## WORK TASK
Go from the first line below to the one with "let l' := (k, e) :: spec_remove k l in" and print each line exactly.
═══ INPUT FOR THIS TASK
(* ===== verification/CacheStoreSpec.v ===== *)
(** The recency list as a plain association list: the in-process cache store refines
    it, stays within its capacity, and keeps the keys that were used recently. *)

From S2P Require Import Prelude.
From S2P Require Import GoTime.
From S2P Require Import CacheStore.

Local Open Scope Z_scope.

(** ** The specification: entries by key, most recently used first *)

Abbreviation cache := (list (string * Entry)).

Definition spec_lookup (k : string) (l : cache) : option Entry :=
  match list_find (fun p => p.1 = k) l with Some (_, (_, e)) => Some e | None => None end.

Definition spec_remove (k : string) (l : cache) : cache := filter (fun p => p.1 <> k) l.

Definition spec_get (k : string) (now : Time) (l : cache) : cache * option Entry :=
  match spec_lookup k l with
  | None => (l, None)
  | Some e => (if expired e now then spec_remove k l else (k, e) :: spec_remove k l, Some e)
  end.

(** An insertion of a new key into a full cache drops the last entry. *)
Definition spec_set (max : Z) (k : string) (e : Entry) (l : cache) : cache :=
  let l' := (k, e) :: spec_remove k l in
  match spec_lookup k l with
  | Some _ => l'
  | None => if (0 <? max) && (max <? Z.of_nat (length l')) then take (length l' - 1) l' else l'
  end.

Definition spec_sweep (now : Time) (l : cache) : cache * Z :=
  (filter (fun p => expired p.2 now = false) l,
   Z.of_nat (length (filter (fun p => expired p.2 now = true) l))).

Definition abs (m : MemoryStore) : cache :=
  (fun x : element => (item_key x.2, item_entry x.2)) <$> lru m.

(** ** The representation invariant *)

Definition el_key (x : element) : string := item_key x.2.

Record lru_ok (m : MemoryStore) : Prop := {
  lo_ids : NoDup ((lru m).*1);
  lo_keys : NoDup (el_key <$> lru m);
  lo_items : forall k el, items m !! k = Some el <-> exists it, (el, it) ∈ lru m /\ item_key it = k;
  lo_fresh : forall x, x ∈ lru m -> (x.1 < nextElement m)%nat
}.

(** An element is determined by its identity, and by its key. *)
Lemma same_id m x y : lru_ok m -> x ∈ lru m -> y ∈ lru m -> x.1 = y.1 -> x = y.
Proof.
  intros H (i & Hi)%list_elem_of_lookup (j & Hj)%list_elem_of_lookup E.
  assert (i = j) as ->; [|congruence].
  apply (NoDup_lookup ((lru m).*1) i j x.1); [apply H|by rewrite list_lookup_fmap, Hi|].
  by rewrite list_lookup_fmap, Hj, E.
Qed.

Lemma same_key_el m x y : lru_ok m -> x ∈ lru m -> y ∈ lru m -> el_key x = el_key y -> x = y.
Proof.
  intros H (i & Hi)%list_elem_of_lookup (j & Hj)%list_elem_of_lookup E.
  assert (i = j) as ->; [|congruence].
  apply (NoDup_lookup (el_key <$> lru m) i j (el_key x)); [apply H|by rewrite list_lookup_fmap, Hi|].
  by rewrite list_lookup_fmap, Hj; simpl; rewrite E.
Qed.

Lemma elem_lookup_Some m el it : lru_ok m -> elem_lookup el (lru m) = Some it <-> (el, it) ∈ lru m.
Proof.
  intros H. unfold elem_lookup. split.
  - destruct (list_find (fun x => x.1 = el) (lru m)) as [[i [el' it']]|] eqn:E; [|done]. intros [= <-].
    apply list_find_Some in E as (Hi & <- & _). by eapply list_elem_of_lookup_2.
  - intros Hin. destruct (list_find (fun x => x.1 = el) (lru m)) as [[i [el' it']]|] eqn:E.
    + apply list_find_Some in E as (Hi%list_elem_of_lookup_2 & E & _). simpl in E. subst.
      f_equal. assert ((el, it') = (el, it)) as [=]; [|done]. by apply (same_id m).
    + apply list_find_None in E. rewrite Forall_forall in E. by destruct (E _ Hin).
Qed.

Lemma spec_lookup_Some m k e :
  lru_ok m -> spec_lookup k (abs m) = Some e <-> exists x, x ∈ lru m /\ el_key x = k /\ item_entry x.2 = e.
Proof.
  intros H. unfold spec_lookup, abs. rewrite list_find_fmap. split.
  - destruct (list_find ((fun p => p.1 = k) ∘ (fun x : element => (item_key x.2, item_entry x.2))) (lru m)) as [[i x]|] eqn:E; [|done]. simpl. intros [= <-].
    apply list_find_Some in E as (Hi & E & _). exists x. split; [by eapply list_elem_of_lookup_2|done].
  - intros (x & Hx & Hk & He). destruct (list_find ((fun p => p.1 = k) ∘ (fun x : element => (item_key x.2, item_entry x.2))) (lru m)) as [[i y]|] eqn:E.
    + apply list_find_Some in E as (Hi%list_elem_of_lookup_2 & E & _). simpl in *.
      f_equal. assert (y = x) as ->; [|done]. apply (same_key_el m); try done. unfold el_key in *. congruence.
    + apply list_find_None in E. rewrite Forall_forall in E. by destruct (E _ Hx).
Qed.

(** The element a key names, on both sides. *)
Lemma key_lookup m k :
  lru_ok m ->
  match items m !! k with
  | Some el => exists it, elem_lookup el (lru m) = Some it /\ (el, it) ∈ lru m /\ item_key it = k /\
                 spec_lookup k (abs m) = Some (item_entry it)
  | None => spec_lookup k (abs m) = None /\ k ∉ (abs m).*1
  end.
Proof.
  intros H. destruct (items m !! k) as [el|] eqn:E.
  - apply (lo_items m H) in E as (it & Hin & Hk). exists it. split_and!; try done.
    + by apply elem_lookup_Some.
    + apply spec_lookup_Some; [done|]. by exists (el, it).
  - assert (Hno : k ∉ (abs m).*1).
    { intros Hin. unfold abs in Hin. rewrite <-list_fmap_compose in Hin.
      apply list_elem_of_fmap in Hin as ([el it] & -> & Hin). simpl in E.
      assert (items m !! item_key it = Some el) by (apply (lo_items m H); by exists it). congruence. }
    split; [|done]. destruct (spec_lookup k (abs m)) as [e|] eqn:ES; [|done].
    apply spec_lookup_Some in ES as (x & Hx & Hk & _); [|done]. destruct Hno.
    unfold abs. rewrite <-list_fmap_compose. rewrite <-Hk. by apply (list_elem_of_fmap_2 el_key).
Qed.

(** ** The list operations *)

Lemma elem_remove_abs m el it :
  lru_ok m -> (el, it) ∈ lru m ->
  (fun x : element => (item_key x.2, item_entry x.2)) <$> elem_remove el (lru m) =
    spec_remove (item_key it) (abs m).
Proof.
  intros H Hin. unfold elem_remove, spec_remove, abs.
  assert (E : forall x, x ∈ lru m -> x.1 <> el <-> item_key x.2 <> item_key it).
  { intros x Hx. split; intros Hne E; apply Hne.
    - by assert (x = (el, it)) as -> by by apply (same_key_el m).
    - by assert (x = (el, it)) as -> by by apply (same_id m). }
  revert E. generalize (lru m). intros l. clear. induction l as [|x l IH]; intros E; [done|].
  rewrite fmap_cons, !filter_cons. cbn [fst].
  assert (Ex : x.1 <> el <-> item_key x.2 <> item_key it) by (apply E; left).
  specialize (IH ltac:(intros; apply E; by right)).
  case_decide; case_decide; try tauto. rewrite fmap_cons. by f_equal.
Qed.

Lemma elem_remove_sublist el l : elem_remove el l `sublist_of` l.
Proof. apply sublist_filter. Qed.

(** Removing one element. *)
Lemma remove_refines m el it :
  lru_ok m -> (el, it) ∈ lru m ->
  lru_ok (remove el m) /\ abs (remove el m) = spec_remove (item_key it) (abs m).
Proof.
  intros H Hin. unfold remove. rewrite (proj2 (elem_lookup_Some m el it H) Hin).
  split; [|by apply elem_remove_abs]. pose proof H as [H1 H2 H3 H4]. constructor; simpl.
  - eapply sublist_NoDup; [exact H1|]. apply fmap_sublist, elem_remove_sublist.
  - eapply sublist_NoDup; [exact H2|]. apply fmap_sublist, elem_remove_sublist.
  - intros k el'. rewrite lookup_delete_Some, H3. unfold elem_remove.
    setoid_rewrite list_elem_of_filter. split.
    + intros (Hne & it' & Hin' & Hk). exists it'. split; [split; [|done]|done]. simpl. intros ->.
      assert ((el, it') = (el, it)) as [= ->] by (by apply (same_id m)). done.
    + intros (it' & [Hne Hin'] & Hk). split; [|by exists it']. intros E. apply Hne. simpl.
      assert (E' : (el', it') = (el, it)); [|by injection E'].
      apply (same_key_el m); try done. unfold el_key. simpl. congruence.
  - intros x [_ Hx]%list_elem_of_filter. by apply H4.
Qed.

(** Moving an element to the front, perhaps with a new entry of the same key. *)
Lemma move_refines m el it it' :
  lru_ok m -> (el, it) ∈ lru m -> item_key it' = item_key it ->
  lru_ok (MoveToFront el it' m) /\
  abs (MoveToFront el it' m) = (item_key it, item_entry it') :: spec_remove (item_key it) (abs m).
Proof.
  intros H Hin Hk. unfold MoveToFront. split.
  2: { rewrite <-Hk. unfold abs at 1. cbn [lru]. rewrite fmap_cons. cbn [snd]. f_equal.
    rewrite Hk. by apply (elem_remove_abs m). }
  pose proof (elem_remove_sublist el (lru m)) as Hsub.
  assert (Hout : forall x, x ∈ elem_remove el (lru m) <-> x.1 <> el /\ x ∈ lru m).
  { intros x. unfold elem_remove. by rewrite list_elem_of_filter. }
  pose proof H as [H1 H2 H3 H4]. constructor; cbn [lru items maxEntries nextElement].
  - rewrite fmap_cons. apply NoDup_cons. split.
    + intros (x & Hx & [Hne _]%Hout)%list_elem_of_fmap. by destruct Hne.
    + eapply sublist_NoDup; [exact H1|]. by apply fmap_sublist.
  - rewrite fmap_cons. apply NoDup_cons. split.
    + intros (x & Hx & [Hne Hx']%Hout)%list_elem_of_fmap. apply Hne. unfold el_key in Hx. simpl in Hx.
      assert (x = (el, it)) as ->; [|done]. apply (same_key_el m); try done. unfold el_key. simpl. congruence.
    + eapply sublist_NoDup; [exact H2|]. by apply fmap_sublist.
  - intros k el'. rewrite H3. split.
    + intros (it0 & Hin0 & Hk0). destruct (decide (el' = el)) as [->|Hne].
      * exists it'. split; [by left|]. assert ((el, it0) = (el, it)) as [= ->] by (by apply (same_id m)). congruence.
      * exists it0. split; [|done]. right. by apply Hout.
    + intros (it0 & [E|[Hne Hin0]%Hout]%elem_of_cons & Hk0).
      * simplify_eq. exists it. split; [done|congruence].
      * by exists it0.
  - intros x [->|[_ Hx]%Hout]%elem_of_cons; [by apply (H4 (el, it))|by apply H4].
Qed.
══════
## ANSWER TO THIS EXERCISE
(* ===== verification/CacheStoreSpec.v ===== *)
(** The recency list as a plain association list: the in-process cache store refines
    it, stays within its capacity, and keeps the keys that were used recently. *)

From S2P Require Import Prelude.
From S2P Require Import GoTime.
From S2P Require Import CacheStore.

Local Open Scope Z_scope.

(** ** The specification: entries by key, most recently used first *)

Abbreviation cache := (list (string * Entry)).

Definition spec_lookup (k : string) (l : cache) : option Entry :=
  match list_find (fun p => p.1 = k) l with Some (_, (_, e)) => Some e | None => None end.

Definition spec_remove (k : string) (l : cache) : cache := filter (fun p => p.1 <> k) l.

Definition spec_get (k : string) (now : Time) (l : cache) : cache * option Entry :=
  match spec_lookup k l with
  | None => (l, None)
  | Some e => (if expired e now then spec_remove k l else (k, e) :: spec_remove k l, Some e)
  end.

(** An insertion of a new key into a full cache drops the last entry. *)
Definition spec_set (max : Z) (k : string) (e : Entry) (l : cache) : cache :=
  let l' := (k, e) :: spec_remove k l in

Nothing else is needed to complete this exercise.